Weel, I’m off. Not because the doctor dropped it, but because I don’t have extra money laying around for another 30 day supply.
Withdrawals? Yep, I got ‘em. Mostly the whole brain not functioning as clearly. Awesome stuff. I hope that is a withdrawal symptom and not the way my brain works, period. It’s mostly names and words I can’t recall. Which sucks for a salesperson.
“So…uh…mr….um…dude, your church needs a…um…an…thing…don’t tell me…”
I also am a little more emotional. “So you think you can dance” makes me cry. Now, granted, I’m also tired and working a couple jobs, but I think some of the edge would have been taken away by the Pro.

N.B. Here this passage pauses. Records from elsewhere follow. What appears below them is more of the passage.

Lemma lookup_event_spec st ev select tps :
  km_inv st -> (forall tp, tp ∈ tps -> tp ∈ km_live st) ->
  (forall ses th, live_ok ses th -> exists evs, select ses th = (Some evs, zlen evs)) ->
  exists r, lookup_event st ev select tps = Some r /\
    match r with
    | Some (tp, i, th') => tp ∈ tps /\ found_at st ev select tp i th'
    | None => forall tp th ses evs n, tp ∈ tps -> km_threads st !! tp = Some th ->
                km_sessions st !! t_session th = Some ses -> select ses th = (Some evs, n) ->
                Some ev ∉ evs
    end.
Proof.
  intros Hi Hlive Hsel; induction tps as [|tp tps IH]; cbn [lookup_event].
  { eexists; split; [done|]; set_solver. }
  destruct IH as (r & IHr & IHs); [set_solver|].
  destruct (proj1 (proj2 (ki_live st Hi) tp)) as (th & Ht & Ha); [set_solver|].
  destruct (ki_threads st Hi tp th Ht) as [_ (ses & Hs & _ & Htv) Hrefs _].
  rewrite Ht, some_bind, Hs, some_bind, Ha.
  destruct (Hsel ses th) as [evs Hev]; [pose proof (ti_live _ _ Htv) as H; by rewrite Ha in H|].
  rewrite Hev, (array_prefix_full evs (zlen evs) eq_refl), some_bind.
  pose proof (index_of_spec ev evs 0) as Hidx; destruct (index_of ev evs 0) as [i|].
  - destruct Hidx as (k & -> & Hk); rewrite (live_get_ok th Hrefs Ha); eexists; split; [done|].
    split; [set_solver|]; exists th, ses, evs, (zlen evs); split_and!; try done.
    by rewrite Z.add_0_l, zlookup_of_nat.
  - exists r; split; [done|]; destruct r as [[[tp' i] th']|].
    + destruct IHs; split; [set_solver|done].
    + intros tp0 th0 ses0 evs0 n0 [->|Hin]%elem_of_cons Ht0 Hs0 He0; [|by eapply IHs].
      assert (th0 = th) as -> by congruence; assert (ses0 = ses) as -> by congruence; congruence.
Qed.

Lemma select_bps ses th :
  live_ok ses th -> exists evs, (t_bp_events th, target_count ses) = (Some evs, zlen evs).
Proof. intros H; destruct (lv_bps _ _ H) as (l & -> & <- & _); eauto. Qed.

Lemma select_wps ses th :
  live_ok ses th -> exists evs, (t_wp_events th, wp_capacity ses) = (Some evs, zlen evs).
Proof. intros H; destruct (lv_wps _ _ H) as (l & -> & <- & _); eauto. Qed.

(** Dropping the reference again. *)
Lemma put_back_inv st ev select tp i th' :
  km_inv st -> found_at st ev select tp i th' -> km_inv (set_thread tp (rd_thread_live_put th') st).
Proof.
  intros Hi (th & ses & evs & n & Ht & Ha & Hs & -> & _).
  destruct (thread_at_ok st tp th ses Hi Ht Hs) as (_ & Htv & _).
  pose proof (ta_refs _ _ _ (ki_threads st Hi tp th Ht)) as (_ & Hr & _); rewrite Ha in Hr.
  rewrite live_put_ok by done; apply (km_inv_thread st tp th _ ses); try done.
  - by apply thread_inv_refs, thread_inv_refs.
  - unfold resources; cbn; by rewrite Hr.
Qed.

(** A handled hit on the thread of an event: it returns, or it shifts by an
    undefined count. *)
Lemma hit_inv st ev select tp i th' h :
  km_inv st -> found_at st ev select tp i th' -> hit_wf h ->
  exists ses, km_sessions st !! t_session th' = Some ses /\
    if undefined_hit ses h th' then handle_hit ses h th' (km_env st) = None else
    exists th2 e, handle_hit ses h th' (km_env st) = Some (th2, e) /\
      km_inv (set_thread tp (rd_thread_live_put th2) (st ⟦ km_env := e ⟧)).
Proof.
  intros Hi (th & ses & evs & n & Ht & Ha & Hs & -> & _) Hwf.
  destruct (thread_at_ok st tp th ses Hi Ht Hs) as (_ & Htv & Hok).
  pose proof (ta_refs _ _ _ (ki_threads st Hi tp th Ht)) as (_ & Hr & _); rewrite Ha in Hr.
  exists ses; split; [done|].
  destruct (undefined_hit ses h (th ⟦ t_live_refs := 2 ⟧)) eqn:Hdef; [exact (handle_hit_undefined ses Hok h _ _ Hwf Hdef)|].
  destruct (handle_hit_inv ses Hok h (th ⟦ t_live_refs := 2 ⟧) (km_env st)
              (thread_inv_refs ses th 2 Htv) Hwf Hdef) as (th2 & e & Hh & Htv2 & Hres).
  exists th2, e; split; [done|].
  assert (Hw : same_resources (km_world st) (e_world e)).
  { destruct h as [j r|j r]; cbn [handle_hit] in Hh.
    - exact (bp_hit_world _ _ _ _ _ _ _ Hh).
    - exact (wp_hit_world _ _ _ _ _ _ _ Hh). }
  assert (Hr2 : t_live_refs th2 = 2) by (unfold resources in Hres; cbn in Hres; congruence).
  rewrite (live_put_ok th2 Hr2); eapply km_inv_thread; [by apply km_inv_env| |exact Hs|..]; try done.
  - by apply thread_inv_refs.
  - unfold resources in *; cbn in *; congruence.
Qed.

(** Event [ev] is the breakpoint of a target whose index shift is undefined, on
    an active thread of a session whose window is open. *)
Definition undefined_breakpoint (ev : Z) (st : kmod) : Prop :=
  exists tp th ses evs n tgt,
    km_threads st !! tp = Some th /\ t_active th = true /\ km_sessions st !! t_session th = Some ses /\
    s_running ses = true /\ t_bp_events th = Some evs /\ evs !! n = Some (Some ev) /\
    targets ses !! n = Some tgt /\ shift_undefined (decode tgt) = true.

Lemma found_undefined st ev tp i th' ses r :
  found_at st ev (fun ses th => (t_bp_events th, target_count ses)) tp i th' ->
  km_sessions st !! t_session th' = Some ses -> undefined_hit ses (BpHit i r) th' = true -> undefined_breakpoint ev st.
Proof.
  intros (th & ses0 & evs & n & Ht & Ha & Hs & -> & Hsel & Hi) Hs'; cbn [undefined_hit].
  intros [[_ Hrun]%andb_true_iff Hdef]%andb_true_iff; injection Hsel as Hev _.
  apply zlookup_Some in Hi as [Hi0 Hi]; destruct (targets ses !!z i) as [tgt|] eqn:Et; [|done].
  apply zlookup_Some in Et as [_ Et]; exists tp, th, ses, evs, (Z.to_nat i), tgt; done.
Qed.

And, I am having a tendency to read things into a situation. I pissed Sarah off a few days ago. It was one of those moments where I felt I needed to say what I was thinking, even though she was going to be mad. I even set up the moment with a warning…that really doesn’t help by the way. So, for the next 3 days, I apologized profusely, and anytime she didn’t answer a text or an email…which she has a tendency to do anyway…I expected the worse. Irrational, I know, and I knew it in the moment as well…but I couldn’t help it.
So, I’m here. 3 weeks from my last fix. Having money issues and not sleeping enough or eating right.
Yeah for Sarah!!! She’s so lucky.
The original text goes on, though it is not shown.